Below are entries; copy exactly the lines from the one with "code outside the" through the one with "Record DirectAddress : Type", both included, and leave out the rest.

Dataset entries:
■ ■ ■ ■

(* ===== verification/HolePunch.v ===== *)
(** * Hole punching ([crates/a3net-hole-punch/src/])

    The planner races the strategies that find the addresses of a peer:
    [config.rs] (what is raced), [strategy.rs] (strategies and what they
    return), [planner.rs] (the race) and [diagnostics.rs] (its counters). Each
    strategy runs in a task of its own; the race is a transition system whose
    events are the end of a task, with what it returned, and the deadline. The
    code outside the repository is what [futures::future::select_all] leaves to
    be raced again, in an order its documentation does not promise, and a custom
    resolver, which is a label with capabilities. Durations are nanoseconds;
    the text of a duration and of a node identifier are arguments. *)
From stdpp Require Import prelude strings gmap list.
From Stdlib Require Import NArith Lia.
From S2P Require Import Prelude Floats NodeId.

#[local] Open Scope N_scope.

(** ** Errors *)

Inductive HolePunchError : Type :=
| Cancelled
| StrategiesExhausted (elapsed : N) (attempted : nat)
| InvalidNodeId (why : string)
| ResolverIo (msg : string)
| InvalidWireFormat (msg : string)
| InvalidConfig (msg : string)
| HpInternal (msg : string).

Definition exhausted (elapsed : N) (attempted : nat) : HolePunchError := StrategiesExhausted elapsed attempted.

Definition is_cancelled (e : HolePunchError) : bool := match e with Cancelled => true | _ => false end.
Definition is_hard_failure (e : HolePunchError) : bool := negb (is_cancelled e).

Definition classify (e : HolePunchError) : string :=
  match e with
  | Cancelled => "cancelled"
  | StrategiesExhausted _ _ => "exhausted"
  | InvalidNodeId _ => "invalid_node_id"
  | ResolverIo _ => "resolver_io"
  | InvalidWireFormat _ => "invalid_wire_format"
  | InvalidConfig _ => "invalid_config"
  | HpInternal _ => "internal"
  end.

(** [Display]; [show_dur] is the [Debug] of a duration. *)
Definition hole_punch_error_to_string (show_dur : N → string) (e : HolePunchError) : string :=
  match e with
  | Cancelled => "hole-punch attempt cancelled"
  | StrategiesExhausted d _ => "all hole-punch strategies exhausted after " +:+ show_dur d
  | InvalidNodeId w => "invalid target node id: " +:+ w
  | ResolverIo m => "resolver I/O error: " +:+ m
  | InvalidWireFormat m => "resolver returned invalid wire-format data: " +:+ m
  | InvalidConfig m => "invalid configuration: " +:+ m
  | HpInternal m => "internal: " +:+ m
  end.

(** ** Strategies *)

Record DirectAddress : Type := mkDirectAddress { da_host : string; da_port : N }.

Definition DirectAddress_display (a : DirectAddress) : string := da_host a +:+ ":" +:+ show_N (da_port a).

Record ResolvedEndpoint : Type := mkResolved {
  re_node_id : NodeId;
  re_relay_urls : list string;
  re_direct_addresses : list DirectAddress;
  re_user_data : option string
}.

Definition ResolvedEndpoint_empty (node_id : NodeId) : ResolvedEndpoint := mkResolved node_id [] [] None.

Definition has_any_address (e : ResolvedEndpoint) : bool :=
  negb (match re_relay_urls e with [] => true | _ => false end) ||
  negb (match re_direct_addresses e with [] => true | _ => false end).

Definition address_count (e : ResolvedEndpoint) : nat :=
  (length (re_relay_urls e) + length (re_direct_addresses e))%nat.

Record ResolverCapabilities : Type := mkCaps {
  rc_lan : bool; rc_wan : bool; rc_zero_knowledge : bool; rc_out_of_band : bool
}.

Definition caps_all : ResolverCapabilities := mkCaps true true true true.
Definition caps_pkarr_dns : ResolverCapabilities := mkCaps false true true false.
Definition caps_mdns : ResolverCapabilities := mkCaps true false false false.
Definition caps_mainline_dht : ResolverCapabilities := mkCaps false true true false.
Definition caps_ticket : ResolverCapabilities := mkCaps false false false true.

(** What the planner asks of a resolver without running it. *)
Record Resolver : Type := mkResolver { rs_label : string; rs_capabilities : ResolverCapabilities }.

Inductive HolePunchStrategy : Type := Ticket | Mdns | MainlineDht | PkarrDns | Custom (r : Resolver).

Definition strategy_label (s : HolePunchStrategy) : string :=
  match s with
  | Ticket => "a3net-ticket"
  | Mdns => "a3net-mdns"
  | MainlineDht => "a3net-mainline-dht"
  | PkarrDns => "a3net-pkarr-dns"
  | Custom r => rs_label r
  end.

Definition strategy_capabilities (s : HolePunchStrategy) : ResolverCapabilities :=
  match s with
  | Ticket => caps_ticket
  | Mdns => caps_mdns
  | MainlineDht => caps_mainline_dht
  | PkarrDns => caps_pkarr_dns
  | Custom r => rs_capabilities r
  end.

Definition as_custom (s : HolePunchStrategy) : option Resolver := match s with Custom r => Some r | _ => None end.
Definition is_custom (s : HolePunchStrategy) : bool := match s with Custom _ => true | _ => false end.

Definition same_kind (a b : HolePunchStrategy) : bool :=
  match a, b with
  | Ticket, Ticket | Mdns, Mdns | MainlineDht, MainlineDht | PkarrDns, PkarrDns => true
  | _, _ => false
  end.

(** The resolver that stands in for a built-in strategy. *)
Definition HollowResolver_from_strategy (s : HolePunchStrategy) : Resolver :=
  match s with
  | Ticket => mkResolver "a3net-ticket" caps_ticket
  | Mdns => mkResolver "a3net-mdns" caps_mdns
  | MainlineDht => mkResolver "a3net-mainline-dht" caps_mainline_dht
  | PkarrDns => mkResolver "a3net-pkarr-dns" caps_pkarr_dns
  | Custom _ => mkResolver "a3net-custom" caps_all
  end.

Definition HollowResolver_resolve (target : NodeId) : result HolePunchError ResolvedEndpoint :=
  Ok (ResolvedEndpoint_empty target).

(** ** Configuration *)

(** Seconds in nanoseconds. *)
Definition hp_secs (n : N) : N := n * 1000000000.
Definition DEFAULT_BUDGET : N := hp_secs 8.
Definition DEFAULT_PER_STRATEGY_BUDGET : N := hp_secs 8.
Definition MIN_PER_STRATEGY_BUDGET : N := 100 * 1000000.
Definition MAX_STRATEGIES : nat := 16%nat.

Inductive PunchOrdering : Type := RaceAll | PreferFirst.
Inductive TimeoutPolicy : Type := FailOnTimeout | SilentEmpty.

Record RequiredCapabilities : Type := mkRequired {
  rq_lan : bool; rq_wan : bool; rq_zero_knowledge : bool; rq_out_of_band : bool
}.

Definition intersects (q : RequiredCapabilities) (c : ResolverCapabilities) : bool :=
  (rq_lan q && rc_lan c) || (rq_wan q && rc_wan c) || (rq_zero_knowledge q && rc_zero_knowledge c)
  || (rq_out_of_band q && rc_out_of_band c).

Definition wan_or_dht : RequiredCapabilities := mkRequired false true true false.
Definition tickets_only : RequiredCapabilities := mkRequired false false false true.

Record HolePunchConfig : Type := mkHpConfig {
  hc_strategies : list HolePunchStrategy;
  hc_budget : N;
  hc_per_strategy_budget : N;
  hc_ordering : PunchOrdering;
  hc_timeout_policy : TimeoutPolicy;
  hc_require_capabilities : option RequiredCapabilities;
  hc_max_concurrent : option nat
}.

Definition config_of (strategies : list HolePunchStrategy) : HolePunchConfig :=
  mkHpConfig strategies DEFAULT_BUDGET DEFAULT_PER_STRATEGY_BUDGET RaceAll FailOnTimeout None None.

Definition HolePunchConfig_default : HolePunchConfig := config_of [PkarrDns].
Definition dns_only : HolePunchConfig := config_of [PkarrDns].
Definition air_gapped : HolePunchConfig := config_of [Mdns; Ticket].
Definition all_channels : HolePunchConfig := config_of [Ticket; Mdns; MainlineDht; PkarrDns].

Definition set_strategies (c : HolePunchConfig) (l : list HolePunchStrategy) : HolePunchConfig :=
  mkHpConfig l (hc_budget c) (hc_per_strategy_budget c) (hc_ordering c) (hc_timeout_policy c)
    (hc_require_capabilities c) (hc_max_concurrent c).

Definition strategy_label_matches (existing incoming : HolePunchStrategy) : bool :=
  String.eqb (strategy_label existing) (strategy_label incoming).

Definition with_strategy (c : HolePunchConfig) (s : HolePunchStrategy) : HolePunchConfig :=
  if negb (existsb (λ e, strategy_label_matches e s) (hc_strategies c))
  then set_strategies c (hc_strategies c ++ [s]) else c.

Definition with_extra_resolver (c : HolePunchConfig) (r : Resolver) : HolePunchConfig := with_strategy c (Custom r).

Definition with_budget (c : HolePunchConfig) (d : N) : HolePunchConfig :=
  mkHpConfig (hc_strategies c) d (hc_per_strategy_budget c) (hc_ordering c) (hc_timeout_policy c)
    (hc_require_capabilities c) (hc_max_concurrent c).
Definition with_per_strategy_budget (c : HolePunchConfig) (d : N) : HolePunchConfig :=
  mkHpConfig (hc_strategies c) (hc_budget c) d (hc_ordering c) (hc_timeout_policy c)
    (hc_require_capabilities c) (hc_max_concurrent c).
Definition with_ordering (c : HolePunchConfig) (o : PunchOrdering) : HolePunchConfig :=
  mkHpConfig (hc_strategies c) (hc_budget c) (hc_per_strategy_budget c) o (hc_timeout_policy c)
    (hc_require_capabilities c) (hc_max_concurrent c).
Definition with_timeout_policy (c : HolePunchConfig) (p : TimeoutPolicy) : HolePunchConfig :=
  mkHpConfig (hc_strategies c) (hc_budget c) (hc_per_strategy_budget c) (hc_ordering c) p
    (hc_require_capabilities c) (hc_max_concurrent c).
Definition with_required_capabilities (c : HolePunchConfig) (q : RequiredCapabilities) : HolePunchConfig :=
  mkHpConfig (hc_strategies c) (hc_budget c) (hc_per_strategy_budget c) (hc_ordering c) (hc_timeout_policy c)
    (Some q) (hc_max_concurrent c).
Definition with_max_concurrent (c : HolePunchConfig) (n : nat) : HolePunchConfig :=
  mkHpConfig (hc_strategies c) (hc_budget c) (hc_per_strategy_budget c) (hc_ordering c) (hc_timeout_policy c)
    (hc_require_capabilities c) (Some n).

Definition without_strategy_by_label (c : HolePunchConfig) (label : string) : HolePunchConfig :=
  set_strategies c (List.filter (λ s, negb (String.eqb (strategy_label s) label)) (hc_strategies c)).

Definition eligible (c : HolePunchConfig) (s : HolePunchStrategy) : bool :=
  match hc_require_capabilities c with
  | None => true
  | Some q => intersects q (strategy_capabilities s)
  end.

■ ■ ■ ■

> Written reply
    code outside the repository is what [futures::future::select_all] leaves to
    be raced again, in an order its documentation does not promise, and a custom
    resolver, which is a label with capabilities. Durations are nanoseconds;
    the text of a duration and of a node identifier are arguments. *)
From stdpp Require Import prelude strings gmap list.
From Stdlib Require Import NArith Lia.
From S2P Require Import Prelude Floats NodeId.

#[local] Open Scope N_scope.

(** ** Errors *)

Inductive HolePunchError : Type :=
| Cancelled
| StrategiesExhausted (elapsed : N) (attempted : nat)
| InvalidNodeId (why : string)
| ResolverIo (msg : string)
| InvalidWireFormat (msg : string)
| InvalidConfig (msg : string)
| HpInternal (msg : string).

Definition exhausted (elapsed : N) (attempted : nat) : HolePunchError := StrategiesExhausted elapsed attempted.

Definition is_cancelled (e : HolePunchError) : bool := match e with Cancelled => true | _ => false end.
Definition is_hard_failure (e : HolePunchError) : bool := negb (is_cancelled e).

Definition classify (e : HolePunchError) : string :=
  match e with
  | Cancelled => "cancelled"
  | StrategiesExhausted _ _ => "exhausted"
  | InvalidNodeId _ => "invalid_node_id"
  | ResolverIo _ => "resolver_io"
  | InvalidWireFormat _ => "invalid_wire_format"
  | InvalidConfig _ => "invalid_config"
  | HpInternal _ => "internal"
  end.

(** [Display]; [show_dur] is the [Debug] of a duration. *)
Definition hole_punch_error_to_string (show_dur : N → string) (e : HolePunchError) : string :=
  match e with
  | Cancelled => "hole-punch attempt cancelled"
  | StrategiesExhausted d _ => "all hole-punch strategies exhausted after " +:+ show_dur d
  | InvalidNodeId w => "invalid target node id: " +:+ w
  | ResolverIo m => "resolver I/O error: " +:+ m
  | InvalidWireFormat m => "resolver returned invalid wire-format data: " +:+ m
  | InvalidConfig m => "invalid configuration: " +:+ m
  | HpInternal m => "internal: " +:+ m
  end.

(** ** Strategies *)

Record DirectAddress : Type := mkDirectAddress { da_host : string; da_port : N }.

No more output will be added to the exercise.